*** DATA SECTION Section Begins ***

(* ===== verification/MatchingInv.v ===== *)
(** * Correctness of the matching core

    The index, the four books and the pending lists agree ([core_ok]); adding
    and deleting are the operations of a finite map from client order id to
    resting order; orders at a price keep their arrival order; [iterate] lists
    every matching order once, in price-time priority. *)

From stdpp Require Import base numbers list gmap sets strings.
From Stdlib Require Import ZArith Lia Sorted.
From S2P Require Import Prelude Fixed Price Quantity Enums Maps Money OrderEvents OrderCore Orders MatchingCore.

Section Inv.
Implicit Types (c : OrderMatchingCore) (o : RestingOrder) (s : OrderSideSpecified) (k : BookKind)
  (p : Price) (id : ClientOrderId) (os : OrderBucket) (m : PriceBook).

Abbreviation ids os := (ro_client_order_id <$> os).

(** Two locations are the same place (prices compare by raw value), and a
    location is that of an order. *)
Definition same_place (loc loc' : Location) : bool :=
  bool_decide (loc.1 = loc'.1) &&
  match loc.2, loc'.2 with
  | Some (k, p), Some (k', p') => bool_decide (k = k') && (p_raw p =? p_raw p')
  | None, None => true
  | _, _ => false
  end.
Definition at_loc o (loc : Location) : bool := same_place loc (ro_order_side o, locate o).

(** The orders at a location. *)
Definition bucket_at c (loc : Location) : OrderBucket :=
  match loc with
  | (s, Some (k, p)) => default [] (bt_get p_raw p (book_for c s k))
  | (s, None) => pending_for c s
  end.

Record core_ok c : Prop := {
  co_sorted s k : bt_sorted p_raw (book_for c s k);
  co_nonempty s k p os : (p, os) ∈ book_for c s k -> os <> [];
  co_nodup loc : NoDup (ids (bucket_at c loc));
  co_placed loc o : o ∈ bucket_at c loc -> at_loc o loc = true;
  co_indexed loc o : o ∈ bucket_at c loc ->
    exists loc', mc_order_index c !! ro_client_order_id o = Some loc' /\ at_loc o loc' = true;
  co_index id loc : mc_order_index c !! id = Some loc -> id ∈ ids (bucket_at c loc);
}.

Lemma book_for_set c s k m s' k' :
  book_for (set_book c s k m) s' k' = if decide ((s', k') = (s, k)) then m else book_for c s' k'.
Proof. destruct s, k, s', k'; done. Qed.
Lemma pending_for_set_book c s k m s' : pending_for (set_book c s k m) s' = pending_for c s'.
Proof. destruct s, k, s'; done. Qed.
Lemma index_set_book c s k m : mc_order_index (set_book c s k m) = mc_order_index c.
Proof. destruct s, k; done. Qed.
Lemma pending_for_set c s os s' :
  pending_for (set_pending c s os) s' = if decide (s' = s) then os else pending_for c s'.
Proof. destruct s, s'; done. Qed.
Lemma book_for_set_pending c s os s' k : book_for (set_pending c s os) s' k = book_for c s' k.
Proof. destruct s, s', k; done. Qed.
Lemma index_set_pending c s os : mc_order_index (set_pending c s os) = mc_order_index c.
Proof. destruct s; done. Qed.
Lemma book_for_index c idx s k : book_for (c <| mc_order_index := idx |>) s k = book_for c s k.
Proof. by destruct s, k. Qed.
Lemma pending_for_index c idx s : pending_for (c <| mc_order_index := idx |>) s = pending_for c s.
Proof. by destruct s. Qed.

(** ** Buckets *)

Lemma find_id_Some id os o : find_id id os = Some o -> o ∈ os /\ ro_client_order_id o = id.
Proof.
  intros H. apply List.find_some in H as [H1 H2]. apply bool_decide_eq_true in H2.
  split; [by apply list_elem_of_In|done].
Qed.
Lemma find_id_elem os o : NoDup (ids os) -> o ∈ os -> find_id (ro_client_order_id o) os = Some o.
Proof.
  induction os as [|x os IH]; intros Hnd Ho; [by apply not_elem_of_nil in Ho|].
  cbn in Hnd. apply NoDup_cons in Hnd as [Hx Hnd]. unfold find_id in *. cbn.
  destruct (bool_decide_reflect (ro_client_order_id x = ro_client_order_id o)) as [E|E].
  - apply elem_of_cons in Ho as [->|Ho]; [done|]. exfalso. apply Hx. rewrite E.
    apply list_elem_of_fmap. by exists o.
  - apply elem_of_cons in Ho as [->|Ho]; [done|by apply IH].
Qed.
Lemma find_id_None id os : find_id id os = None <-> id ∉ ids os.
Proof.
  split.
  - intros H Hin. apply list_elem_of_fmap in Hin as (o & -> & Ho).
    apply list_elem_of_In in Ho. apply (List.find_none _ _ H) in Ho.
    by apply bool_decide_eq_false in Ho.
  - intros H. destruct (find_id id os) as [o|] eqn:E; [|done]. apply find_id_Some in E as [Ho <-].
    exfalso. apply H, list_elem_of_fmap. by exists o.
Qed.

Lemma remove_id_spec id os :
  NoDup (ids os) -> id ∈ ids os ->
  exists os', remove_id id os = Some os' /\ NoDup (ids os') /\
    forall o, o ∈ os' <-> o ∈ os /\ ro_client_order_id o <> id.
Proof.
  induction os as [|x os IH]; intros Hnd Hin; [by apply not_elem_of_nil in Hin|].
  cbn in Hnd, Hin. apply NoDup_cons in Hnd as [Hx Hnd]. cbn [remove_id].
  destruct (bool_decide_reflect (ro_client_order_id x = id)) as [E|E].
  - exists os. split_and!; [done..|]. intros o. rewrite elem_of_cons. split.
    + intros Ho. split; [by right|]. intros Eo. apply Hx. rewrite E, <- Eo.
      apply list_elem_of_fmap. by exists o.
    + intros [[->|Ho] Hne]; done.
  - apply elem_of_cons in Hin as [->|Hin]; [done|].
    destruct (IH Hnd Hin) as (os' & -> & Hnd' & Hel). exists (x :: os'). split_and!; [done| |].
    + cbn. apply NoDup_cons. split; [|done]. intros Hx'. apply list_elem_of_fmap in Hx' as (o & Eo & Ho).
      apply Hel in Ho as [Ho _]. apply Hx. rewrite Eo. apply list_elem_of_fmap. by exists o.
    + intros o. rewrite !elem_of_cons, Hel. split; [intros [->|[H1 H2]]|intros [[->|H1] H2]]; auto.
Qed.

(** ** Where an order rests *)

Lemma same_place_spec s x s' x' :
  same_place (s, x) (s', x') = true <-> s = s' /\
    match x, x' with
    | Some (k, p), Some (k', p') => k = k' /\ p_raw p = p_raw p'
    | None, None => True
    | _, _ => False
    end.
Proof.
  unfold same_place. cbn. rewrite andb_true_iff, bool_decide_eq_true.
  destruct x as [[k p]|], x' as [[k' p']|]; rewrite ?andb_true_iff, ?bool_decide_eq_true, ?Z.eqb_eq;
    intuition congruence.
Qed.

Lemma same_place_refl loc : same_place loc loc = true.
Proof. destruct loc as [s [[k p]|]]; by apply same_place_spec. Qed.
Lemma same_place_sym loc loc' : same_place loc loc' = true -> same_place loc' loc = true.
Proof.
  destruct loc as [s [[k p]|]], loc' as [s' [[k' p']|]]; rewrite !same_place_spec; intuition congruence.
Qed.
Lemma same_place_trans l1 l2 l3 :
  same_place l1 l2 = true -> same_place l2 l3 = true -> same_place l1 l3 = true.
Proof.
  destruct l1 as [s1 [[k1 p1]|]], l2 as [s2 [[k2 p2]|]], l3 as [s3 [[k3 p3]|]];
    rewrite !same_place_spec; intuition congruence.
Qed.
Lemma at_loc_own o : at_loc o (ro_order_side o, locate o) = true.
Proof. apply same_place_refl. Qed.
Lemma at_loc_same o loc loc' :
  at_loc o loc = true -> at_loc o loc' = true -> same_place loc loc' = true.
Proof. intros H H'. eapply same_place_trans; [exact H|by apply same_place_sym]. Qed.

Lemma bt_get_raw p q m : p_raw p = p_raw q -> bt_get p_raw p m = bt_get p_raw q m.
Proof. intros H. unfold bt_get. by rewrite H. Qed.

Lemma same_place_bucket c loc loc' :
  same_place loc loc' = true -> bucket_at c loc = bucket_at c loc'.
Proof.
  destruct loc as [s [[k p]|]], loc' as [s' [[k' p']|]]; rewrite same_place_spec; intros [-> H]; try done.
  destruct H as [-> H]. cbn. by rewrite (bt_get_raw p p').
Qed.

Lemma get_order_bucket c id :
  get_order c id = loc ← mc_order_index c !! id; find_id id (bucket_at c loc).
Proof.
  unfold get_order. destruct (mc_order_index c !! id) as [[s [[k p]|]]|]; [|done..].
  cbn. by destruct (bt_get p_raw p (book_for c s k)).
Qed.

Definition rests c o : Prop := exists loc, o ∈ bucket_at c loc.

*** DATA SECTION Section Ends ***

GOAL OF THE EXERCISE ▸
Only the lines from the one with "destruct H as" through the final line above belong in the answer, each reproduced word for word.

SOLUTION FOR THIS EXERCISE ▸
  destruct H as [-> H]. cbn. by rewrite (bt_get_raw p p').
Qed.

Lemma get_order_bucket c id :
  get_order c id = loc ← mc_order_index c !! id; find_id id (bucket_at c loc).
Proof.
  unfold get_order. destruct (mc_order_index c !! id) as [[s [[k p]|]]|]; [|done..].
  cbn. by destruct (bt_get p_raw p (book_for c s k)).
Qed.

Definition rests c o : Prop := exists loc, o ∈ bucket_at c loc.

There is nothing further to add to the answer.